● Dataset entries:
^^^^^^^^

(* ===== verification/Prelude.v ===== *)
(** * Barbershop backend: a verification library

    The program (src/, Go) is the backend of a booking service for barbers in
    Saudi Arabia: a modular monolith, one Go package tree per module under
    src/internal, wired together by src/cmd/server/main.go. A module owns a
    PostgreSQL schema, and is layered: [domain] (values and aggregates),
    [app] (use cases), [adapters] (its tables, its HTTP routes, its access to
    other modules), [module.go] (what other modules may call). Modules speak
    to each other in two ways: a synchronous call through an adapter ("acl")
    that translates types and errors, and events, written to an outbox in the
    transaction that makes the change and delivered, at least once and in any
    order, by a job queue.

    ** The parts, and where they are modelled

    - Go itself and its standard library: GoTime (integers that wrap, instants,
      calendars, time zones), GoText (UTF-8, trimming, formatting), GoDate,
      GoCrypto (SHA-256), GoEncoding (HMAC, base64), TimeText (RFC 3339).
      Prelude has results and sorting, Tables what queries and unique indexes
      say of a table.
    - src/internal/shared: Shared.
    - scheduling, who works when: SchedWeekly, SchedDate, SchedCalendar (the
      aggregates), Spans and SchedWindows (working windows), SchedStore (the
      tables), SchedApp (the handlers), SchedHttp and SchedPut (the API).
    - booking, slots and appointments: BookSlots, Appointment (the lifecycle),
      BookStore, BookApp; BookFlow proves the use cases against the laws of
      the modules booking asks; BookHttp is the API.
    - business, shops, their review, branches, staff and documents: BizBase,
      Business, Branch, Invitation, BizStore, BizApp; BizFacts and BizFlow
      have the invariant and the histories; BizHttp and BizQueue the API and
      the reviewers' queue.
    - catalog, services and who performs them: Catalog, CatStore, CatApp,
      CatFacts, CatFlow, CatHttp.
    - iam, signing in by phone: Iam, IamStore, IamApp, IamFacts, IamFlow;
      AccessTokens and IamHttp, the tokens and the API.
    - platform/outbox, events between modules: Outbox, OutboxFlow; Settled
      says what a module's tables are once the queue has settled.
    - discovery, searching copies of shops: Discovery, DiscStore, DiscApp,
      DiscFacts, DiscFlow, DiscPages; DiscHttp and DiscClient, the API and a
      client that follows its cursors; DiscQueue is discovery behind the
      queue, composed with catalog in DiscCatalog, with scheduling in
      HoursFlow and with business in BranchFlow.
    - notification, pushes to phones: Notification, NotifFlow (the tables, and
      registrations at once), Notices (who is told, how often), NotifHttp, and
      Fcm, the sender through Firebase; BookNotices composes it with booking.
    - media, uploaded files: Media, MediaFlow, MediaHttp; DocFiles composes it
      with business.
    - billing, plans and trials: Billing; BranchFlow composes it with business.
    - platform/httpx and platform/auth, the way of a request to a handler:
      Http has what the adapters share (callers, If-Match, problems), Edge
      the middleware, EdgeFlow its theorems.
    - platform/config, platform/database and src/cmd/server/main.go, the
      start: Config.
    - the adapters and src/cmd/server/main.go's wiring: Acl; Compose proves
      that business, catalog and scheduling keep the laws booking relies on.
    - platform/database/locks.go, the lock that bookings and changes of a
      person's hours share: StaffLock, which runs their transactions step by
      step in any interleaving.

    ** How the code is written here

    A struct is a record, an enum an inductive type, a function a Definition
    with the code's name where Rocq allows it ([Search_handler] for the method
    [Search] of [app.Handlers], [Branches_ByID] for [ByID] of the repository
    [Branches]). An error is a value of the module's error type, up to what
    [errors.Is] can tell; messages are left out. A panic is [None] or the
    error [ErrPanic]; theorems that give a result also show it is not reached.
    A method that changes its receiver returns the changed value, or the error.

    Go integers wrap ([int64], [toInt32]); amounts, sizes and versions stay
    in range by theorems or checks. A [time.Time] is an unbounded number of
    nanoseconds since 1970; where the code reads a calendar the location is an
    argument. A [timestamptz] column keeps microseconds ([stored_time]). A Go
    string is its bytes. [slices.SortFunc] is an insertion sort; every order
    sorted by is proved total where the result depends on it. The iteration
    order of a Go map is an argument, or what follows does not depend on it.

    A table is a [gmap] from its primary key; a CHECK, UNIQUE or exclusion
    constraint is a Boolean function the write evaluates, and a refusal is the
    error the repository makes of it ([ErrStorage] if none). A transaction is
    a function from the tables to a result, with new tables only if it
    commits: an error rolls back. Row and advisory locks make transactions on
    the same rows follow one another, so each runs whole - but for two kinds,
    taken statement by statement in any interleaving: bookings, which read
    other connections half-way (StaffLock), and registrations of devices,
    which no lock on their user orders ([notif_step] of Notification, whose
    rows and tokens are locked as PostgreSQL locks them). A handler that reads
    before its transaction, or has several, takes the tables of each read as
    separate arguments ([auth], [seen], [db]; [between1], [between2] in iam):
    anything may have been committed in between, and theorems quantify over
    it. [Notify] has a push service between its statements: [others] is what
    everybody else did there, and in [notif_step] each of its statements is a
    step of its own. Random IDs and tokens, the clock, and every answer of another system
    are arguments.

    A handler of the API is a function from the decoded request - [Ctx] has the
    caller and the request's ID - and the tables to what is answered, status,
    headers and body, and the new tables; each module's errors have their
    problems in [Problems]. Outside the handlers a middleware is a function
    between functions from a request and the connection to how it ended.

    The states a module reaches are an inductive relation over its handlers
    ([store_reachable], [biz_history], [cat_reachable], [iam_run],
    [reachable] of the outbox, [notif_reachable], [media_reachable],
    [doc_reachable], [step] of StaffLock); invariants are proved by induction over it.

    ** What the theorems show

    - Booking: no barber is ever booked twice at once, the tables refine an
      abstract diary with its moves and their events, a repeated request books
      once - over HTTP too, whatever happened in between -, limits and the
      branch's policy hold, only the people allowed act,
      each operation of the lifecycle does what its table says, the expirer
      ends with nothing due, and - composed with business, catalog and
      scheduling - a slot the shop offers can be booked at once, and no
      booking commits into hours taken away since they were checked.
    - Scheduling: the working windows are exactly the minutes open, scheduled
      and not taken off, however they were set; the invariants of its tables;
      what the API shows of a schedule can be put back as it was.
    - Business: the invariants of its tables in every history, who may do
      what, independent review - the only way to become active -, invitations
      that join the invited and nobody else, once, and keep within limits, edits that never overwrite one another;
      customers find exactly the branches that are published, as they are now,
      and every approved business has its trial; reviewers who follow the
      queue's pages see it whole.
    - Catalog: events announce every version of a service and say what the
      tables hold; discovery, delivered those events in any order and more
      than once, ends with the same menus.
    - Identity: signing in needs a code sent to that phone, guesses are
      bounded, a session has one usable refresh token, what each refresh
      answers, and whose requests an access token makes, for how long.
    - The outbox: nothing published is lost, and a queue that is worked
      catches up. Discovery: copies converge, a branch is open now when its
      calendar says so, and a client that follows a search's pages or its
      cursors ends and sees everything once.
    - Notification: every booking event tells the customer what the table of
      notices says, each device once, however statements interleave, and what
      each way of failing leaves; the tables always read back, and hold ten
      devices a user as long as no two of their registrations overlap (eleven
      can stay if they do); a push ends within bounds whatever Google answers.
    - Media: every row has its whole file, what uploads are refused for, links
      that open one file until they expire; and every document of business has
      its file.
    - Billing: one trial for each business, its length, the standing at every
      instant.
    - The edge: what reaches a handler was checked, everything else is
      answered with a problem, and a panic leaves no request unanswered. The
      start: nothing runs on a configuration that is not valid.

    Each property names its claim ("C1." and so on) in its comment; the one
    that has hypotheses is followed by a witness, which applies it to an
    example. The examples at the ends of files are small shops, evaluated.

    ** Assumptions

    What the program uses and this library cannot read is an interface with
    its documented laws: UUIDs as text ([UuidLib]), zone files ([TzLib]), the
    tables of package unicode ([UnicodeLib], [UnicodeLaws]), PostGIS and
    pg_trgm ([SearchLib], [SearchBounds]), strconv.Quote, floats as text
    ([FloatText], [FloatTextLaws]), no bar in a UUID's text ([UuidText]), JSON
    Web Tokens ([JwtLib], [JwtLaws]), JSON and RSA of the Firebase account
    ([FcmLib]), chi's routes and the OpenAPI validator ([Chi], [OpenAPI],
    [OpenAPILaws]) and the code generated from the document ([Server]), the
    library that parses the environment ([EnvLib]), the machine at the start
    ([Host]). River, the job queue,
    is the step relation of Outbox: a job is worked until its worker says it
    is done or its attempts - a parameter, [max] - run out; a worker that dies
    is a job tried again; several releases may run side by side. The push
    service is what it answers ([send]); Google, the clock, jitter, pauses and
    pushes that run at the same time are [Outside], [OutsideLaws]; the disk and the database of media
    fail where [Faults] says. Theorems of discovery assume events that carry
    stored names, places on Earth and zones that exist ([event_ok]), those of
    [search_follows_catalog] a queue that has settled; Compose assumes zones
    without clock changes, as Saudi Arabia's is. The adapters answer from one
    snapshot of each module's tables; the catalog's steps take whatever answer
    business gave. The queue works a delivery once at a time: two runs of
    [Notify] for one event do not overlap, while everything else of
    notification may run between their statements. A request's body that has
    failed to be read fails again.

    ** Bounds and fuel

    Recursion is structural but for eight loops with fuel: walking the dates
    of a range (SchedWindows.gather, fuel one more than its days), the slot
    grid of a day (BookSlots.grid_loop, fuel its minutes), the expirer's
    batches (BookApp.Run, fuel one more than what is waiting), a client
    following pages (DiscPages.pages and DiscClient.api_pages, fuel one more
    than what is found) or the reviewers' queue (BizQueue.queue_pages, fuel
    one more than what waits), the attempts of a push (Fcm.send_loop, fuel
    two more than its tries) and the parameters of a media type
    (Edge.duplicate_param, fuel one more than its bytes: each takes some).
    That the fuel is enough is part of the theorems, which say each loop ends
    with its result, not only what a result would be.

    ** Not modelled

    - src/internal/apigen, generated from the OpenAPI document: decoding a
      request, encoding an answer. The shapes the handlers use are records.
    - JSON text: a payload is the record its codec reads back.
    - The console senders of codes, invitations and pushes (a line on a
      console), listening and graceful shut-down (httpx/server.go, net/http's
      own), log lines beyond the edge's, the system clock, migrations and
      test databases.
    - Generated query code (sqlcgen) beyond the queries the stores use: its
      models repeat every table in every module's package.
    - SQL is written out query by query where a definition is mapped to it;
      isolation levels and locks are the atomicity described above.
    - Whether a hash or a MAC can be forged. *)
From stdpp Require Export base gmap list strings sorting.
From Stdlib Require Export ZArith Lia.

^^^^^^^^

● Task statement:
Set down each line exactly as it appears, starting at the top of the data and ending at the line containing "order, by a job queue.", and include no other lines.

● Finished exercise:
(* ===== verification/Prelude.v ===== *)
(** * Barbershop backend: a verification library

    The program (src/, Go) is the backend of a booking service for barbers in
    Saudi Arabia: a modular monolith, one Go package tree per module under
    src/internal, wired together by src/cmd/server/main.go. A module owns a
    PostgreSQL schema, and is layered: [domain] (values and aggregates),
    [app] (use cases), [adapters] (its tables, its HTTP routes, its access to
    other modules), [module.go] (what other modules may call). Modules speak
    to each other in two ways: a synchronous call through an adapter ("acl")
    that translates types and errors, and events, written to an outbox in the
    transaction that makes the change and delivered, at least once and in any
    order, by a job queue.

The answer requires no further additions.